Il y a enfin les investissements directs étrangers. J’évoquais tout à l’heure ceux des pays africains dans d’autres pays africains, mais il y a bien sûr les flux provenant de l’extérieur du continent : l’Europe, l’Asie, l’Amérique… Les grands émergents sont venus réveiller la conscience du monde sur l’intérêt de l’Afrique. Les capitaux du Brésil sont partout en Angola et au Mozambique. La Chine s’est beaucoup concentrée sur les investissements des secteurs des ressources naturelles et les infrastructures. L’Inde a réalisé la plus grande transaction jamais conclue en Afrique : le rachat du réseau téléphonique africain du Koweïti Zain par Bharti. On pourrait citer d’autres exemples… Mais les grands investisseurs traditionnels se ré-intéressent : européens et américains. Il y a désormais émulation et accélération.

Le continent dans son ensemble présente ainsi, on le sait trop peu, une balance des paiements courants excédentaire, qui tient pour partie à l’excédent commercial, et pour partie à l’excédent des flux de capitaux.

Ce double excédent permet d’accumuler des réserves – l’Afrique suit ici clairement un chemin emprunté par la Chine. Savez-vous par exemple que les avoirs cumulés des Banques centrales africaines représentent 500 milliards de dollars, soit plus que l’Union européenne ? Ces avoirs, il est vrai, sont concentrés dans quelques institutions : la Banque centrale nigériane, celle de l’Algérie, celle de la Libye.

On voit bien comment ce contexte peut libérer la croissance économique, qui atteint 5% par an pour l’ensemble du continent. Mais, plus précisément, qu’est-ce qui nourrit cette croissance ?

L’essentiel de la croissance est permis par des gains de productivité dus à la technologie. Le mouvement de gain de pouvoir d’achat que j’évoquais tout à l’heure permet d’importer de la productivité, en incorporant de la technologie dans la production de biens et de services. C’est notamment le cas dans les télécoms mais aussi, dans la production agricole. Dans la production agricole, les gains de productivité se font parfois selon un multiple de un à 10. Au Bénin, par exemple, l’écart de productivité à l’hectare sur le coton est de 600 kg à 3 tonnes (avec une moyenne de 700). On mesure ce que représente l’apport de capitaux et l’intégration de la technologie.

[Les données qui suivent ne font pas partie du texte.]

(* ------------------------------------------------------------------ *)
(** ** The arguments on the child's stack *)

(** Memory as a program sees it, where every access succeeds. *)
#[export] Instance flat_mem : UserMem mem := {|
  um_ld8 := λ a m, Ok (rd8 m a) m;
  um_st8 := λ a v m, Ok tt (wr8 m a v);
  um_ld32 := λ a m, Ok (rd32 m a) m;
  um_st32 := λ a v m, Ok tt (wr32 m a v) |}.

Lemma flat_ld32 a (m : mem) : um_ld32 a m = Ok (rd32 m a) m.
Proof. done. Qed.
Lemma flat_st32 a v (m : mem) : um_st32 a v m = Ok tt (wr32 m a v).
Proof. done. Qed.

Lemma strlen_flat l : ∀ fuel p n m, cstr m (p + n) l → (length l < fuel)%nat → 0 ≤ p + n → p + n + Z.of_nat (length l) < 2 ^ 32 →
  um_strlen fuel p n m = Ok (n + Z.of_nat (length l)) m.
Proof.
  induction l as [|c l IH]; intros fuel p n m Hl Hf H0 H1; (destruct fuel as [|fuel]; [cbn in Hf; lia|]);
    cbn [um_strlen cstr length] in *; rewrite u32_small by lia; unfold um_ld8, flat_mem; unfold mbind, M_bind.
  - rewrite Hl. cbn [Z.eqb]. by rewrite Z.add_0_r.
  - destruct Hl as (-> & Hc & Hl). rewrite (proj2 (Z.eqb_neq _ _)) by done. rewrite IH; [f_equal; lia|by rewrite Z.add_assoc|lia..].
Qed.

(** strcpy to [d .. d + length l] makes a copy of the string and changes
    nothing else. *)
Lemma strcpy_flat l : ∀ fuel dst src n m, cstr m (src + n) l → (length l < fuel)%nat → 0 ≤ dst + n → 0 ≤ src + n →
  dst + n + Z.of_nat (length l) < 2 ^ 32 → src + n + Z.of_nat (length l) < 2 ^ 32 →
  dst + n + Z.of_nat (length l) < src + n ∨ src + n + Z.of_nat (length l) < dst + n →
  ∃ m', um_strcpy fuel dst src n m = Ok tt m' ∧ cstr m' (dst + n) l ∧
    ∀ x, x < dst + n ∨ dst + n + Z.of_nat (length l) < x → rd8 m' x = rd8 m x.
Proof.
  induction l as [|c l IH]; intros fuel dst src n m Hl Hf D0 S0 D1 S1 Hap; (destruct fuel as [|fuel]; [cbn in Hf; lia|]);
    cbn [um_strcpy cstr length] in *; rewrite !u32_small by lia; unfold um_ld8, um_st8, flat_mem; unfold mbind, M_bind.
  - rewrite Hl. cbn [Z.eqb]. exists (wr8 m (dst + n) 0). split_and!; [done|by rewrite rd8_wr8, Z.eqb_refl|].
    intros x Hx. apply rd8_wr8_ne. lia.
  - destruct Hl as (Hcv & Hc & Hl). rewrite Hcv, (proj2 (Z.eqb_neq _ _)) by done.
    destruct (IH fuel dst src (n + 1) (wr8 m (dst + n) c)) as (m' & Em & Hcs & Hx).
    + rewrite Z.add_assoc. apply (cstr_ext m); [|done]. intros x Hx. apply rd8_wr8_ne. lia.
    + lia.
    + lia.
    + lia.
    + lia.
    + lia.
    + lia.
    + exists m'. split; [exact Em|]. split_and!.
      * rewrite Hx, rd8_wr8, Z.eqb_refl by lia. rewrite <- Hcv. apply u8_small, rd8_range.
      * done.
      * by rewrite <- Z.add_assoc.
      * intros x Hr. rewrite Hx by lia. apply rd8_wr8_ne. lia.
Qed.

(** The page at UTEMP; the array [a] of pointers to the strings [ls], which
    are elsewhere. *)
Definition in_temp (x : Z) : Prop := UTEMP ≤ x < UTEMP + PGSIZE.
Definition clear_of_temp (a n : Z) : Prop := 0 ≤ a ∧ a + n ≤ 2 ^ 32 ∧ (a + n ≤ UTEMP ∨ UTEMP + PGSIZE ≤ a).

Fixpoint args_at (m : mem) (a : Z) (ls : list (list Z)) : Prop :=
  clear_of_temp a 4 ∧
  match ls with
  | [] => rd32 m a = 0
  | l :: ls => rd32 m a ≠ 0 ∧ cstr m (rd32 m a) l ∧ clear_of_temp (rd32 m a) (Z.of_nat (length l) + 1) ∧ args_at m (a + 4) ls
  end.

Definition total (ls : list (list Z)) : Z := foldr (λ l n, Z.of_nat (length l) + 1 + n) 0 ls.
Lemma total_nonneg ls : 0 ≤ total ls.
Proof. induction ls as [|l ls IH]; cbn [total foldr]; [lia|]. fold (total ls). lia. Qed.

Lemma args_at_ext m m' ls : (∀ x, ¬ in_temp x → rd8 m' x = rd8 m x) → ∀ a, args_at m a ls → args_at m' a ls.
Proof.
  intros E. assert (E32 : ∀ a, clear_of_temp a 4 → rd32 m' a = rd32 m a).
  { intros a (? & ? & Ha). unfold rd32, in_temp in *. by rewrite !E by lia. }
  induction ls as [|l ls IH]; intros a; cbn [args_at]; intros [Ha H]; (split; [done|]); rewrite E32 by done; [done|].
  destruct H as (H1 & H2 & H3 & H4). split_and!; [done| |done|by apply IH]. apply (cstr_ext m); [|done].
  intros x Hx. apply E. destruct H3 as (? & ? & ?). unfold in_temp. lia.
Qed.

Lemma count_args_run maxlen m ls : Forall (λ l, (length l < maxlen)%nat) ls → ∀ fuel argv argc size,
  args_at m (argv + 4 * argc) ls → (length ls < fuel)%nat → 0 ≤ size → size + total ls < 2 ^ 32 →
  count_args maxlen fuel argv argc size m = Ok (argc + Z.of_nat (length ls), size + total ls) m.
Proof.
  induction 1 as [|l ls Hl _ IH]; intros fuel argv argc size Ha Hf Hs Ht; (destruct fuel as [|fuel]; [cbn in Hf; lia|]);
    cbn [count_args args_at length total foldr] in *; destruct Ha as [(? & ? & _) Ha]; rewrite (u32_small (argv + 4 * argc)) by lia.
  - unfold um_ld32, flat_mem. unfold mbind, M_bind. rewrite Ha. cbn [Z.eqb]. rewrite !Z.add_0_r. done.
  - destruct Ha as (H1 & H2 & (P0 & P1 & _) & H4). fold (total ls) in *. pose proof (total_nonneg ls).
    unfold um_ld32, flat_mem. unfold mbind at 1, M_bind at 1. rewrite (proj2 (Z.eqb_neq _ _)) by done.
    erewrite bind_Ok by (apply (strlen_flat l); [by rewrite Z.add_0_r|done|lia|lia]). rewrite Z.add_0_l, u32_small by lia.
    rewrite IH; [f_equal; f_equal; lia| |lia|lia|lia]. by replace (argv + 4 * (argc + 1)) with (argv + 4 * argc + 4) by lia.
Qed.

Lemma store_args_run maxlen ls : Forall (λ l, (length l < maxlen)%nat) ls → ∀ argv i a st m,
  args_at m (argv + 4 * i) ls → 0 ≤ i → UTEMP ≤ a → a + 4 * (i + Z.of_nat (length ls)) ≤ st → st + total ls = UTEMP + PGSIZE →
  ∃ m', store_args maxlen (length ls) argv i a st m = Ok (UTEMP + PGSIZE) m' ∧
    (∀ x, x < a + 4 * i ∨ a + 4 * (i + Z.of_nat (length ls)) ≤ x < st ∨ UTEMP + PGSIZE ≤ x → rd8 m' x = rd8 m x) ∧
    ∀ k l, ls !! k = Some l → ∃ q, rd32 m' (a + 4 * (i + Z.of_nat k)) = UTEMP2USTACK q ∧
      st ≤ q ∧ q + Z.of_nat (length l) < UTEMP + PGSIZE ∧ cstr m' q l.
Proof.
  induction 1 as [|l ls Hl _ IH]; intros argv i a st m Ha Hi Hlo Hst Htot; cbn [store_args length total foldr] in *.
  { exists m. split_and!; [by rewrite <- Htot, Z.add_0_r|done|done]. }
  fold (total ls) in *. pose proof (total_nonneg ls). pose proof Ha as [(A0 & A1 & A2) _].
  rewrite (u32_small (a + 4 * i)), (u32_small (argv + 4 * i)) by lia.
  set (m1 := wr32 m (a + 4 * i) (UTEMP2USTACK st)).
  assert (E1 : ∀ x, x < a + 4 * i ∨ a + 4 * i + 4 ≤ x → rd8 m1 x = rd8 m x) by (intros x Hx; apply rd8_wr32_ne; lia).
  assert (T1 : args_at m1 (argv + 4 * i) (l :: ls)).
  { apply (args_at_ext m); [|done]. intros x Hx. apply E1. unfold in_temp in Hx. lia. }
  rewrite (bind_Ok _ _ _ _ _ (flat_st32 (a + 4 * i) (UTEMP2USTACK st) m)). fold m1.
  rewrite (bind_Ok _ _ _ _ _ (flat_ld32 (argv + 4 * i) m1)).
  pose proof T1 as [_ (_ & T2 & (P0 & P1 & P2) & _)].
  destruct (strcpy_flat l maxlen st (rd32 m1 (argv + 4 * i)) 0 m1) as (m2 & Em & Hcs & E2); try rewrite !Z.add_0_r; try done; try lia.
  rewrite !Z.add_0_r in *. rewrite (bind_Ok _ _ _ _ _ Em), (bind_Ok _ _ _ _ _ (flat_ld32 (argv + 4 * i) m2)).
  assert (T : args_at m2 (argv + 4 * i) (l :: ls)).
  { apply (args_at_ext m1); [intros x Hx; apply E2; unfold in_temp in Hx; lia|done]. }
  destruct T as [_ (_ & U2 & (Q0 & Q1 & _) & U4)].
  erewrite bind_Ok by (apply (strlen_flat l); [by rewrite Z.add_0_r|done|lia|lia]). rewrite Z.add_0_l, (u32_small (st + _)) by lia.
  destruct (IH argv (i + 1) a (st + (Z.of_nat (length l) + 1)) m2) as (m' & Er & Ex & Hk).
  { by replace (argv + 4 * (i + 1)) with (argv + 4 * i + 4) by lia. } { lia. } { lia. } { lia. } { lia. }
  exists m'. split; [exact Er|]. split.
  { intros x Hx. rewrite Ex, E2, E1 by lia. done. }
  intros [|k] l' Hkl; cbn in Hkl.
  - injection Hkl as <-. exists st. rewrite Z.add_0_r. split_and!; [|lia|lia|].
    + rewrite (rd32_same m2), (rd32_same m1) by (intros x Hx; (apply Ex || apply E2); lia). unfold m1. rewrite rd32_wr32_eq. apply u32_idemp.
    + apply (cstr_ext m2); [|done]. intros x Hx. apply Ex. lia.
  - destruct (Hk k l' Hkl) as (q & Q & ? & ? & ?). exists q. split_and!; [|lia|done|done].
    rewrite <- Q. f_equal. lia.
Qed.

(** The child's view of the page that is mapped at the top of its stack. *)
Definition child_stack (m : mem) : mem := λ x, m (x - (USTACKTOP - PGSIZE) + UTEMP).

Lemma UTEMP2USTACK_eq q : in_temp q → UTEMP2USTACK q = q + (USTACKTOP - PGSIZE) - UTEMP.
Proof. intros Hq. unfold in_temp, UTEMP2USTACK in *. apply u32_small. lia. Qed.
Lemma child_byte m q o : in_temp q → rd8 (child_stack m) (UTEMP2USTACK q + o) = rd8 m (q + o).
Proof. intros Hq. rewrite UTEMP2USTACK_eq by done. unfold rd8, child_stack. do 2 f_equal. lia. Qed.
Lemma child_word m q o : in_temp q → rd32 (child_stack m) (UTEMP2USTACK q + o) = rd32 m (q + o).
Proof. intros Hq. apply rd32_move. intros t _. rewrite <- !Z.add_assoc. by apply child_byte. Qed.

Lemma stack_layout_eq argc size : 0 ≤ size ≤ PGSIZE → 0 ≤ argc → UTEMP ≤ (UTEMP + PGSIZE - size) / 4 * 4 - 4 * (argc + 3) →
  stack_layout argc size = (UTEMP + PGSIZE - size, (UTEMP + PGSIZE - size) / 4 * 4 - 4 * (argc + 1)).
Proof.
  intros Hs Ha Hf. unfold stack_layout, ROUNDDOWN. rewrite !(u32_small (UTEMP + PGSIZE - size)) by lia.
  pose proof (Z.div_mod (UTEMP + PGSIZE - size) 4 ltac:(lia)). pose proof (Z.mod_pos_bound (UTEMP + PGSIZE - size) 4 ltac:(lia)).
  f_equal. rewrite u32_small by lia. lia.
Qed.


(** The argument vector of "echo hi". *)
Definition demo_args : mem :=
  wr32 (wr32 (wr32 (λ x, if x <? 2010 then nth (Z.to_nat (x - 2000)) (zs "echo") 0
                         else nth (Z.to_nat (x - 2010)) (zs "hi") 0) 1000 2000) 1004 2010) 1008 0.

Lemma demo_args_at : args_at demo_args 1000 [zs "echo"; zs "hi"].
Proof.
  cbn [args_at]. change (rd32 demo_args 1000) with 2000. change (1000 + 4) with 1004.
  change (rd32 demo_args 1004) with 2010. change (1004 + 4) with 1008. change (rd32 demo_args 1008) with 0.
  change (Z.of_nat (length (zs "echo")) + 1) with 5. change (Z.of_nat (length (zs "hi")) + 1) with 3. unfold clear_of_temp.
  split; [lia|]. split; [lia|]. split.
  { cbn. repeat (split; [reflexivity|split; [discriminate|]]). reflexivity. }
  split; [lia|]. split; [lia|]. split; [lia|]. split.
  { cbn. repeat (split; [reflexivity|split; [discriminate|]]). reflexivity. }
  split; [lia|]. split; [lia|]. reflexivity.
Qed.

Si l’on prend la production marchande de lait, on peut passer avec les mêmes espèces animales de ½ litre par jour à 15 litres, soit un écart de un à 30. Il y ainsi de 30 à 40 ans de croissance économique devant nous simplement par la croissance de la productivité agricole.

Le développement des services est également source de croissance. L’Afrique, ce n’est pas du manioc, du pétrole et des terres rares : c’est tout cela, mais aussi des transports, du commerce, du tourisme, des télécoms, etc. Et la contribution de la production agricole et minière au PIB est minoritaire.

Il faudrait citer aussi la bancarisation accélérée, qui permet de faire entrer davantage d’activités dans l’économie formelle, mais aussi de développer le crédit et donc l’investissement.